> WORK INSTRUCTIONS
Each line below needs to be repeated precisely as it is.

· · · · · · ·

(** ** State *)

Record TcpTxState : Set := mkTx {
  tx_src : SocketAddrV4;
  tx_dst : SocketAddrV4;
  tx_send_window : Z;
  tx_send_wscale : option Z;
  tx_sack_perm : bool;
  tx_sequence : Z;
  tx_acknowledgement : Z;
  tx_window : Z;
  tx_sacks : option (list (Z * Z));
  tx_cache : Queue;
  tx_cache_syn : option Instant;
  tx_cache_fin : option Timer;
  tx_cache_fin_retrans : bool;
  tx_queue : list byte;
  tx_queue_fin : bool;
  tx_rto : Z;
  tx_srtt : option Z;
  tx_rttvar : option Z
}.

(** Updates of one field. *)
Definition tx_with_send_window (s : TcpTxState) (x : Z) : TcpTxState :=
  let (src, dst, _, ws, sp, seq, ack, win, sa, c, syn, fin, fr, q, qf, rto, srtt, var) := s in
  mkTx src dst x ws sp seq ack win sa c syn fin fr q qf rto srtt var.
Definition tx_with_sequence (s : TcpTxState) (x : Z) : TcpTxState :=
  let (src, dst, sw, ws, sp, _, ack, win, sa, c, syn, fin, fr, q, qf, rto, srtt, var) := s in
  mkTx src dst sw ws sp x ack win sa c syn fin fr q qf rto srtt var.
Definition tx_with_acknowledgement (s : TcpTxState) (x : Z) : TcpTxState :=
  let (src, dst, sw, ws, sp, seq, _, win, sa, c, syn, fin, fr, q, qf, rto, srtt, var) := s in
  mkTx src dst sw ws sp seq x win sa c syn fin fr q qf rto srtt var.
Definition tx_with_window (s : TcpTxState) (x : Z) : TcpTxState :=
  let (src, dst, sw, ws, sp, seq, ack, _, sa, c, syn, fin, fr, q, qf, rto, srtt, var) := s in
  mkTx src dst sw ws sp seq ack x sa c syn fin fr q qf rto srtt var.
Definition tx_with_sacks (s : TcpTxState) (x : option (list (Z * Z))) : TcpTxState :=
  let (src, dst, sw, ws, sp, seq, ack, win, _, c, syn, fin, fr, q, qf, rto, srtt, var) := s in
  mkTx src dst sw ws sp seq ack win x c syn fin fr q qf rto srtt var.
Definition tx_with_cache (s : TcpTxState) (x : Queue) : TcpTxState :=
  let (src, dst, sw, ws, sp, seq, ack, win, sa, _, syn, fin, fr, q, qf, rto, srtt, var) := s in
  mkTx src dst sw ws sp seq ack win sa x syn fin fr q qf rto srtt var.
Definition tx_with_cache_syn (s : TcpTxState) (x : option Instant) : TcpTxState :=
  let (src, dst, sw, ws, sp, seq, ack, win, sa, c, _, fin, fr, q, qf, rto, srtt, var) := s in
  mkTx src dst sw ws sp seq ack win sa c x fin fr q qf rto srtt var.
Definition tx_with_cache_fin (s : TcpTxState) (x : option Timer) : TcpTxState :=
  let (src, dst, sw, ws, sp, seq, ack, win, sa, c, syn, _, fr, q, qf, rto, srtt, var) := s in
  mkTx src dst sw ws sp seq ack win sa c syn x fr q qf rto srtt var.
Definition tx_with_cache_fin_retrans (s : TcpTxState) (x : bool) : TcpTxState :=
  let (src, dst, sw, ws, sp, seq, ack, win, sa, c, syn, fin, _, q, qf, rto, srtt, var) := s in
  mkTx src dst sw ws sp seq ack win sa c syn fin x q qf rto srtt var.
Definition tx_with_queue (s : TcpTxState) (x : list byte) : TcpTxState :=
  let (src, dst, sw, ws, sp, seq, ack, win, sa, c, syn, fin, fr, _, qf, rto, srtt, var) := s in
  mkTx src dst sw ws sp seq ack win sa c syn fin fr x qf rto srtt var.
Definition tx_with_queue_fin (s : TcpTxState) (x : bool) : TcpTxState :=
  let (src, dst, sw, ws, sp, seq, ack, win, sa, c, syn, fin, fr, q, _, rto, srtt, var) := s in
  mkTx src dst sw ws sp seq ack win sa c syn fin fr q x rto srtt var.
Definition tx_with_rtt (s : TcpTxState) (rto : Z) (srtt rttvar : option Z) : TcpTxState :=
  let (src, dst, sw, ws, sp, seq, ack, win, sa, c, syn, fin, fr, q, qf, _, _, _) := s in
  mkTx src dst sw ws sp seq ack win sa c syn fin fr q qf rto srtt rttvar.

· · · · · · ·

> PROBLEM SOLUTION
(** ** State *)

Record TcpTxState : Set := mkTx {
  tx_src : SocketAddrV4;
  tx_dst : SocketAddrV4;
  tx_send_window : Z;
  tx_send_wscale : option Z;
  tx_sack_perm : bool;
  tx_sequence : Z;
  tx_acknowledgement : Z;
  tx_window : Z;
  tx_sacks : option (list (Z * Z));
  tx_cache : Queue;
  tx_cache_syn : option Instant;
  tx_cache_fin : option Timer;
  tx_cache_fin_retrans : bool;
  tx_queue : list byte;
  tx_queue_fin : bool;
  tx_rto : Z;
  tx_srtt : option Z;
  tx_rttvar : option Z
}.

(** Updates of one field. *)
Definition tx_with_send_window (s : TcpTxState) (x : Z) : TcpTxState :=
  let (src, dst, _, ws, sp, seq, ack, win, sa, c, syn, fin, fr, q, qf, rto, srtt, var) := s in
  mkTx src dst x ws sp seq ack win sa c syn fin fr q qf rto srtt var.
Definition tx_with_sequence (s : TcpTxState) (x : Z) : TcpTxState :=
  let (src, dst, sw, ws, sp, _, ack, win, sa, c, syn, fin, fr, q, qf, rto, srtt, var) := s in
  mkTx src dst sw ws sp x ack win sa c syn fin fr q qf rto srtt var.
Definition tx_with_acknowledgement (s : TcpTxState) (x : Z) : TcpTxState :=
  let (src, dst, sw, ws, sp, seq, _, win, sa, c, syn, fin, fr, q, qf, rto, srtt, var) := s in
  mkTx src dst sw ws sp seq x win sa c syn fin fr q qf rto srtt var.
Definition tx_with_window (s : TcpTxState) (x : Z) : TcpTxState :=
  let (src, dst, sw, ws, sp, seq, ack, _, sa, c, syn, fin, fr, q, qf, rto, srtt, var) := s in
  mkTx src dst sw ws sp seq ack x sa c syn fin fr q qf rto srtt var.
Definition tx_with_sacks (s : TcpTxState) (x : option (list (Z * Z))) : TcpTxState :=
  let (src, dst, sw, ws, sp, seq, ack, win, _, c, syn, fin, fr, q, qf, rto, srtt, var) := s in
  mkTx src dst sw ws sp seq ack win x c syn fin fr q qf rto srtt var.
Definition tx_with_cache (s : TcpTxState) (x : Queue) : TcpTxState :=
  let (src, dst, sw, ws, sp, seq, ack, win, sa, _, syn, fin, fr, q, qf, rto, srtt, var) := s in
  mkTx src dst sw ws sp seq ack win sa x syn fin fr q qf rto srtt var.
Definition tx_with_cache_syn (s : TcpTxState) (x : option Instant) : TcpTxState :=
  let (src, dst, sw, ws, sp, seq, ack, win, sa, c, _, fin, fr, q, qf, rto, srtt, var) := s in
  mkTx src dst sw ws sp seq ack win sa c x fin fr q qf rto srtt var.
Definition tx_with_cache_fin (s : TcpTxState) (x : option Timer) : TcpTxState :=
  let (src, dst, sw, ws, sp, seq, ack, win, sa, c, syn, _, fr, q, qf, rto, srtt, var) := s in
  mkTx src dst sw ws sp seq ack win sa c syn x fr q qf rto srtt var.
Definition tx_with_cache_fin_retrans (s : TcpTxState) (x : bool) : TcpTxState :=
  let (src, dst, sw, ws, sp, seq, ack, win, sa, c, syn, fin, _, q, qf, rto, srtt, var) := s in
  mkTx src dst sw ws sp seq ack win sa c syn fin x q qf rto srtt var.
Definition tx_with_queue (s : TcpTxState) (x : list byte) : TcpTxState :=
  let (src, dst, sw, ws, sp, seq, ack, win, sa, c, syn, fin, fr, _, qf, rto, srtt, var) := s in
  mkTx src dst sw ws sp seq ack win sa c syn fin fr x qf rto srtt var.
Definition tx_with_queue_fin (s : TcpTxState) (x : bool) : TcpTxState :=
  let (src, dst, sw, ws, sp, seq, ack, win, sa, c, syn, fin, fr, q, _, rto, srtt, var) := s in
  mkTx src dst sw ws sp seq ack win sa c syn fin fr q x rto srtt var.
Definition tx_with_rtt (s : TcpTxState) (rto : Z) (srtt rttvar : option Z) : TcpTxState :=
  let (src, dst, sw, ws, sp, seq, ack, win, sa, c, syn, fin, fr, q, qf, _, _, _) := s in
  mkTx src dst sw ws sp seq ack win sa c syn fin fr q qf rto srtt rttvar.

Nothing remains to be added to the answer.